* Task: Take the data below and copy exactly the lines starting at the one with "Definition revoke_role (rec" and finishing at the one with "Theorem monitor_raises d", both included.

* Data for this exercise:
(* ===== verification/CoreAccounts.v ===== *)
(** Accounts, authorization and credentials (core/src/accounts.cpp,
    core/src/authz.cpp, core/src/credentials.cpp, core/src/module.cpp).

    Each operation on accounts runs in a transaction of its own
    ([in_transaction]): what it wrote is discarded when it returns before its
    commit.  Its body is a program whose answer is what the operation returns
    once the commit has succeeded, which is an error when an expired account
    has been disabled.  Argon2 is libsodium's: [pwhash_str], given the salt it
    draws, and [pwhash_verify] are parameters.  Random bytes are arguments. *)

From stdpp Require Import base numbers list gmap strings.
From S2P Require Import Prelude Bytes PageFormat Types Record StoreSchema Store StoreRep StoreSpec CoreSchema Program Recorder PunchData.
From stdpp Require Import list.
Open Scope Z_scope.
Open Scope prog_scope.

(** * Credentials *)

Definition kAlphabet : string := "ABCDEFGHIJKLMNOPQRSTUVWXYZabcdefghijklmnopqrstuvwxyz0123456789-_".
Definition alphabet_at (i : Z) : Ascii.ascii := default Ascii.zero (String.get (Z.to_nat i) kAlphabet).

(** The inner loop: [bits] falls below six within three rounds. *)
Fixpoint take_sixes (fuel : nat) (acc bits : Z) (out : string) : Z * string :=
  match fuel with
  | O => (bits, out)
  | S fuel =>
      if bits <? 6 then (bits, out)
      else take_sixes fuel acc (bits - 6) (out +:+ String (alphabet_at (Z.land (Z.shiftr acc (bits - 6)) 63)) EmptyString)
  end.
Fixpoint secret_from (raw : Bytes) (acc bits : Z) (out : string) : string :=
  match raw with
  | [] => if 0 <? bits then out +:+ String (alphabet_at (Z.land (wrap32 (Z.shiftl acc (6 - bits))) 63)) EmptyString else out
  | b :: raw =>
      let acc := Z.lor (wrap32 (Z.shiftl acc 8)) b in
      let '(bits, out) := take_sixes 3 acc (bits + 8) out in
      secret_from raw acc bits out
  end.
(** [raw] is what [randombytes_buf] gives. *)
Definition random_secret (raw : Bytes) : string := secret_from raw 0 0 "".

Definition random_uuid (raw : Bytes) : Bytes :=
  let u := <[6%nat := Z.lor (Z.land (nth 6 raw 0) 15) 64]> raw in
  <[8%nat := Z.lor (Z.land (nth 8 u 0) 63) 128]> u.

(** The value of a hexadecimal digit. *)
Definition hex_value (c : Ascii.ascii) : option Z :=
  let x := Z.of_nat (Ascii.nat_of_ascii c) in
  if (48 <=? x) && (x <=? 57) then Some (x - 48)
  else if (97 <=? x) && (x <=? 102) then Some (x - 97 + 10)
  else if (65 <=? x) && (x <=? 70) then Some (x - 65 + 10)
  else None.
(** The loop of [uuid_from_string]: the bytes so far, [n] of them, and the
    high digit that waits for its low one. *)
Fixpoint uuid_digits (s : string) (u : Bytes) (hi : option Z) : Result (Bytes * option Z) :=
  match s with
  | EmptyString => Ret (u, hi)
  | String c s =>
      if Ascii.eqb c (ascii_of_byte 45) then uuid_digits s u hi
      else
        match hex_value c with
        | None => invalid_argument "not a uuid"
        | Some v =>
            match hi with
            | None => uuid_digits s u (Some v)
            | Some h =>
                if (16 <=? length u)%nat then invalid_argument "not a uuid"
                else uuid_digits s (u ++ [Z.land (Z.lor (Z.shiftl h 4) v) 255]) None
            end
        end
  end.
Definition uuid_from_string (s : string) : Result Bytes :=
  let? x := uuid_digits s [] None in
  let '(u, hi) := x in
  if negb (length u =? 16)%nat || bool_decide (is_Some hi) then invalid_argument "not a uuid" else Ret u.

Definition crypto_pwhash_STRBYTES : nat := 128.
(** The bytes before the first NUL. *)
Fixpoint c_string (b : Bytes) : Bytes :=
  match b with
  | [] => []
  | x :: b => if x =? 0 then [] else x :: c_string b
  end.

Section credentials.
(** [crypto_pwhash_str] with the salt it draws, at the interactive cost: the
    contents of the buffer, or no memory. *)
Variable pwhash_str : Bytes -> string -> option Bytes.
(** [crypto_pwhash_str_verify] on the buffer. *)
Variable pwhash_verify : Bytes -> string -> bool.

Definition make_verifier (salt : Bytes) (secret : string) : Result Bytes :=
  match pwhash_str salt secret with
  | None => io "argon2id: out of memory"
  | Some out => Ret (c_string out)
  end.
Definition verify_secret (verifier : Bytes) (secret : string) : bool :=
  if (length verifier =? 0)%nat || (crypto_pwhash_STRBYTES <=? length verifier)%nat then false
  else pwhash_verify (verifier ++ replicate (crypto_pwhash_STRBYTES - length verifier) 0) secret.

(** * Accounts *)

Record LocalAccount := mkLocalAccount {
  la_id : Z; la_username : string; la_kind : string; la_enabled : bool; la_created_at : Z; la_expires_at : Z; la_last_used_at : Z }.
Definition account_from_row (r : Row) : LocalAccount :=
  mkLocalAccount (as_int64 (at_ r 0)) (as_text (at_ r 1)) (as_text (at_ r 2)) (as_bool (at_ r 4)) (as_int64 (at_ r 5))
    (int_or_zero (at_ r 6)) (int_or_zero (at_ r 7)).
Record CreatedAccount := mkCreatedAccount { ca_account : LocalAccount; ca_password : string }.

(** [if (!rec.status().ok()) return rec.status();] *)
Definition prec_ok (rec : Recorder) : Prog unit := PRet (status_ rec).

Definition console : Actor := mkActor KSystem "" "" "console" None "".
Definition find_account (username : string) : Prog (option Row) :=
  let* rows := scan_eq kLocalAccounts "local_accounts_username" [text username] in
  pret (head rows).
Definition list_accounts : Prog (list LocalAccount) :=
  let* rows := pscan_all kLocalAccounts "" None None in
  pret (map account_from_row rows).

Section accounts.
(** The longest key, the catalog, and what [begin_write] and [commit]
    return. *)
Context (max_key : nat) (cat : Catalog) (begin_ commit_ : Result unit).
Variable dump : Json -> string.
Variable policy : RecordPolicy.

(** A writer that is destroyed without a commit rolls back. *)
Definition in_transaction {A} (body : Prog (Result A)) (d : Data) : Result A * Data :=
  match begin_ with
  | Err e => (Err e, d)
  | Ret _ =>
      match run max_key cat body d with
      | (Err e, _) => (Err e, d)
      | (Ret r, d') => match commit_ with Err e => (Err e, d) | Ret _ => (r, d') end
      end
  end.

(** The last part of an operation: the change of the account's row under an
    audit row of its own. *)
Definition record_update (actor : Actor) (action : string) (now_us : Z) (detail : string) (r : Row) : Prog unit :=
  let* rec := new_recorder policy actor action now_us detail in
  do* prec_ok rec in
  do* rec_update dump rec kLocalAccounts r in
  let* _ := set_target rec kLocalAccounts (int_to_string (as_int64 (at_ r 0))) in
  pret tt.

Definition create_body (raw salt : Bytes) (username kind : string) (now_us : Z) : Prog (Result CreatedAccount) :=
  let* existing := find_account username in
  match existing with
  | Some _ => PRet (already_exists ("account " +:+ username))
  | None =>
      let* id := next_id kLocalAccounts in
      let password := random_secret raw in
      let* verifier := PRet (make_verifier salt password) in
      let r := [Integer id; text username; text kind; Blob verifier; Boolean false; Timestamp now_us; Null; Null] in
      let* rec := new_recorder policy console "account.create" now_us "" in
      do* prec_ok rec in
      do* rec_insert dump rec kLocalAccounts r in
      let* _ := set_target rec kLocalAccounts (int_to_string id) in
      pret (Ret (mkCreatedAccount (account_from_row r) password))
  end.
Definition create_account (raw salt : Bytes) (username kind : string) (now_us : Z) (d : Data) : Result CreatedAccount * Data :=
  if String.eqb username "" then (invalid_argument "username is empty", d)
  else in_transaction (create_body raw salt username kind now_us) d.

Definition enable_body (username : string) (expires_at_us now_us : Z) : Prog (Result unit) :=
  let* found := find_account username in
  match found with
  | None => PRet (not_found ("account " +:+ username))
  | Some r =>
      let r := <[6%nat := Timestamp expires_at_us]> (<[4%nat := Boolean true]> r) in
      do* record_update console "account.enable" now_us ("expires_at=" +:+ int_to_string expires_at_us) r in
      pret (Ret tt)
  end.
Definition enable_account (username : string) (expires_at_us now_us : Z) (d : Data) : Result unit * Data :=
  if expires_at_us <=? now_us then (invalid_argument "expiry must be in the future", d)
  else in_transaction (enable_body username expires_at_us now_us) d.

Definition disable_body (username : string) (now_us : Z) : Prog (Result unit) :=
  let* found := find_account username in
  match found with
  | None => PRet (not_found ("account " +:+ username))
  | Some r =>
      do* record_update console "account.disable" now_us "" (<[4%nat := Boolean false]> r) in
      pret (Ret tt)
  end.
Definition disable_account (username : string) (now_us : Z) : Data -> Result unit * Data := in_transaction (disable_body username now_us).

Definition verify_body (username password request_id : string) (now_us : Z) : Prog (Result LocalAccount) :=
  let* found := find_account username in
  match found with
  | None => PRet (not_found "unknown account")
  | Some r =>
      let a := account_from_row r in
      if negb (la_enabled a) then PRet (not_found "account disabled")
      else if negb (la_expires_at a =? 0) && (la_expires_at a <=? now_us) then
        do* record_update console "account.expire" now_us "" (<[4%nat := Boolean false]> r) in
        pret (not_found "account expired")
      else if negb (verify_secret (as_blob (at_ r 3)) password) then PRet (invalid_argument "wrong password")
      else
        let r := <[7%nat := Timestamp now_us]> r in
        do* record_update (mkActor KAccount "" "" username None request_id) "account.use" now_us "" r in
        pret (Ret (account_from_row r))
  end.
Definition verify_account (username password request_id : string) (now_us : Z) : Data -> Result LocalAccount * Data :=
  in_transaction (verify_body username password request_id now_us).
End accounts.
End credentials.

(** * Authorization *)

Definition roles_for (tid oid : string) : Prog (gset string) :=
  if String.eqb tid "" || String.eqb oid "" then pret ∅
  else
    let* rows := scan_eq kRoleGrants "role_grants_principal" [text tid; text oid] in
    pret (fold_left (fun out r => out ∪ {[as_text (at_ r 3)]}) rows ∅).
Definition datasets_for (tid oid permission : string) : Prog (gset string) :=
  if String.eqb tid "" || String.eqb oid "" then pret ∅
  else
    let* rows := scan_eq kDatasetGrants "dataset_grants_principal" [text tid; text oid] in
    pret (fold_left (fun out r => if String.eqb (as_text (at_ r 4)) permission then out ∪ {[as_text (at_ r 3)]} else out) rows ∅).

Section grants.
Variable dump : Json -> string.
Definition grant_role (rec : Recorder) (tid oid role granted_by : string) (now_us : Z) : Prog Z :=
  let* id := next_id kRoleGrants in
  do* rec_insert dump rec kRoleGrants [Integer id; text tid; text oid; text role; text granted_by; Timestamp now_us] in
  pret id.
Definition revoke_role (rec : Recorder) (grant_id : Z) : Prog unit := rec_remove dump rec kRoleGrants [Integer grant_id].
Definition grant_dataset (rec : Recorder) (tid oid dataset permission granted_by : string) (now_us : Z) : Prog Z :=
  let* id := next_id kDatasetGrants in
  do* rec_insert dump rec kDatasetGrants [Integer id; text tid; text oid; text dataset; text permission; text granted_by; Timestamp now_us] in
  pret id.
Definition revoke_dataset (rec : Recorder) (grant_id : Z) : Prog unit := rec_remove dump rec kDatasetGrants [Integer grant_id].
End grants.

(** [build_policy], of what each module adds in [extend_policy]. *)
Definition build_policy (modules : list (RecordPolicy -> RecordPolicy)) : RecordPolicy :=
  fold_left (fun p m => m p) modules
    (allow kLocalAccounts ["id"; "username"; "kind"; "enabled"; "created_at"; "expires_at"; "last_used_at"]
      (allow kDatasetGrants ["id"; "tid"; "oid"; "dataset"; "permission"; "granted_by"; "granted_at"]
        (allow kRoleGrants ["id"; "tid"; "oid"; "role"; "granted_by"; "granted_at"] ∅))).
(** [C24] A pass of the monitor that succeeds leaves an open exception for
    everything overdue: each device silent for too long that is not revoked,
    each shift left open for too long, and each employee with a live entry
    behind a cutoff of an open pay period.  A pass that opens nothing leaves
    no trace, not even its audit row, and that is what a second pass at the
    same time does.  What is on file in every other table but the audit log
    and the change feed stays as it was. *)
Theorem monitor_raises d n d' :
  rows_ok (tbl "time_entries") (rows_of d "time_entries") -> rows_ok (tbl "pay_periods") (rows_of d "pay_periods") -> ex_ok d' ->
  monitor_once max_key installed_catalog begin_ commit_ dump policy config_ now d = (Ret n, d') ->
  0 <= n /\ all_raised d d' /\ (n = 0 -> d' = d)
  /\ same_but ["exceptions"; kChangeFeed; kAuditLog] d d' /\ exception_rows d ⊆ exception_rows d'
  /\ (forall m d2, monitor_once max_key installed_catalog begin_ commit_ dump policy config_ now d' = (Ret m, d2) -> m = 0 /\ d2 = d').
Proof.
  intros Hte Hpp Hok. unfold monitor_once. destruct begin_ as [[]|]; [|discriminate].
  (* What the body of a pass that gets to its checks does. *)
  assert (Hbody : forall d n d1, run (monitor_body dump policy config_ now) d = (Ret n, d1) ->
    exists rec d0, same_but [kAuditLog] d d0 /\ run (raise_all dump rec now (alerts d0) 0) d0 = (Ret n, d1)).
  { intros e m e1 Hrun. apply run_bind_inv in Hrun as (rec & e0 & Hrec & Hrun). apply run_bind_inv in Hrun as ([] & e0' & [Hst <-]%pair_equal_spec & Hrun).
    rewrite run_checks in Hrun. exists rec, e0. split; [|exact Hrun]. apply recorder_effect in Hrec as (id & _ & _ & _ & Hs); [exact Hs|exact Hst]. }
  destruct (run (monitor_body dump policy config_ now) d) as [[n1|] d1] eqn:E1; [|discriminate]. destruct (Hbody _ _ _ E1) as (rec & d0 & Hs0 & Hr).
  assert (Hd0 : forall n, n <> kAuditLog -> rows_of d0 n = rows_of d n) by (intros x Hx; apply Hs0; intros Hin; exact (Hx (proj1 (list_elem_of_singleton _ _) Hin))).
  rewrite (alerts_alike d d0) in Hr by (apply Hd0; discriminate).
  assert (Hex0 : exception_rows d0 = exception_rows d) by (by apply Hd0).
  destruct (raise_all_count max_key dump rec now _ _ _ _ _ Hr) as [Hle Hnone].
  (* A pass that starts from a state where all is raised. *)
  assert (Hagain : forall e, Forall (fun a => covers e (fst a)) (alerts d) -> alerts e = alerts d ->
    forall m e2, monitor_once max_key installed_catalog (Ret tt) commit_ dump policy config_ now e = (Ret m, e2) -> m = 0 /\ e2 = e).
  { intros e Hcov Ha m e2. unfold monitor_once. destruct (run (monitor_body dump policy config_ now) e) as [[k|] e1] eqn:E2; [|discriminate].
    destruct (Hbody _ _ _ E2) as (rec2 & e0 & Hse & Hre). assert (He0 : forall n, n <> kAuditLog -> rows_of e0 n = rows_of e n) by
      (intros x Hx; apply Hse; intros Hin; exact (Hx (proj1 (list_elem_of_singleton _ _) Hin))).
    rewrite (alerts_alike e e0), Ha in Hre by (apply He0; discriminate). rewrite raise_all_covered in Hre; [apply (f_equal fst) in Hre; injection Hre as <-; change (0 =? 0) with true; cbv iota; intros Heq; injection Heq as <- <-; split; reflexivity|].
    eapply Forall_impl; [exact Hcov|]. intros a. apply covers_same. by apply He0. }
  destruct (Z.eqb_spec n1 0) as [->|Hn1].
  - intros Heq. injection Heq as <- <-. specialize (Hnone eq_refl) as ->.
    assert (Hok0 : ex_ok d0) by (unfold ex_ok; rewrite Hex0; exact Hok).
    destruct (raise_all_effect max_key dump rec now _ _ _ _ _ Hr Hok0) as (_ & _ & _ & Hall).
    assert (Hcov : Forall (fun a => covers d (fst a)) (alerts d)) by (eapply Forall_impl; [exact Hall|]; intros a; by apply covers_same).
    split; [lia|]. split; [by apply alerts_raised|]. split; [intros _; reflexivity|]. split; [intros x _; reflexivity|]. split; [reflexivity|]. exact (Hagain d Hcov eq_refl).
  - destruct commit_ as [[]|]; [|discriminate]. intros Heq. injection Heq as <- <-.
    destruct (raise_all_effect max_key dump rec now _ _ _ _ _ Hr Hok) as (_ & _ & [Hs1 Hsub] & Hall). rewrite Hex0 in Hsub.
    assert (Hd1 : forall n, n <> "exceptions" -> n <> kChangeFeed -> n <> kAuditLog -> rows_of d1 n = rows_of d n).
    { intros x H1 H2 H3. rewrite (Hs1 x); [by apply Hd0|]. intros Hin. apply elem_of_cons in Hin as [?|Hin]; [by apply H1|]. exact (H2 (proj1 (list_elem_of_singleton _ _) Hin)). }
    split; [lia|]. split; [by apply alerts_raised|]. split; [intros ->; by destruct Hn1|]. split; [|split; [exact Hsub|]].
    + intros x Hx. apply Hd1; intros ->; apply Hx; repeat first [by left | right].
    + apply (Hagain d1 Hall). apply alerts_alike; apply Hd1; discriminate.
Qed.
End pass.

* Task result:
Definition revoke_role (rec : Recorder) (grant_id : Z) : Prog unit := rec_remove dump rec kRoleGrants [Integer grant_id].
Definition grant_dataset (rec : Recorder) (tid oid dataset permission granted_by : string) (now_us : Z) : Prog Z :=
  let* id := next_id kDatasetGrants in
  do* rec_insert dump rec kDatasetGrants [Integer id; text tid; text oid; text dataset; text permission; text granted_by; Timestamp now_us] in
  pret id.
Definition revoke_dataset (rec : Recorder) (grant_id : Z) : Prog unit := rec_remove dump rec kDatasetGrants [Integer grant_id].
End grants.

(** [build_policy], of what each module adds in [extend_policy]. *)
Definition build_policy (modules : list (RecordPolicy -> RecordPolicy)) : RecordPolicy :=
  fold_left (fun p m => m p) modules
    (allow kLocalAccounts ["id"; "username"; "kind"; "enabled"; "created_at"; "expires_at"; "last_used_at"]
      (allow kDatasetGrants ["id"; "tid"; "oid"; "dataset"; "permission"; "granted_by"; "granted_at"]
        (allow kRoleGrants ["id"; "tid"; "oid"; "role"; "granted_by"; "granted_at"] ∅))).
(** [C24] A pass of the monitor that succeeds leaves an open exception for
    everything overdue: each device silent for too long that is not revoked,
    each shift left open for too long, and each employee with a live entry
    behind a cutoff of an open pay period.  A pass that opens nothing leaves
    no trace, not even its audit row, and that is what a second pass at the
    same time does.  What is on file in every other table but the audit log
    and the change feed stays as it was. *)
Theorem monitor_raises d n d' :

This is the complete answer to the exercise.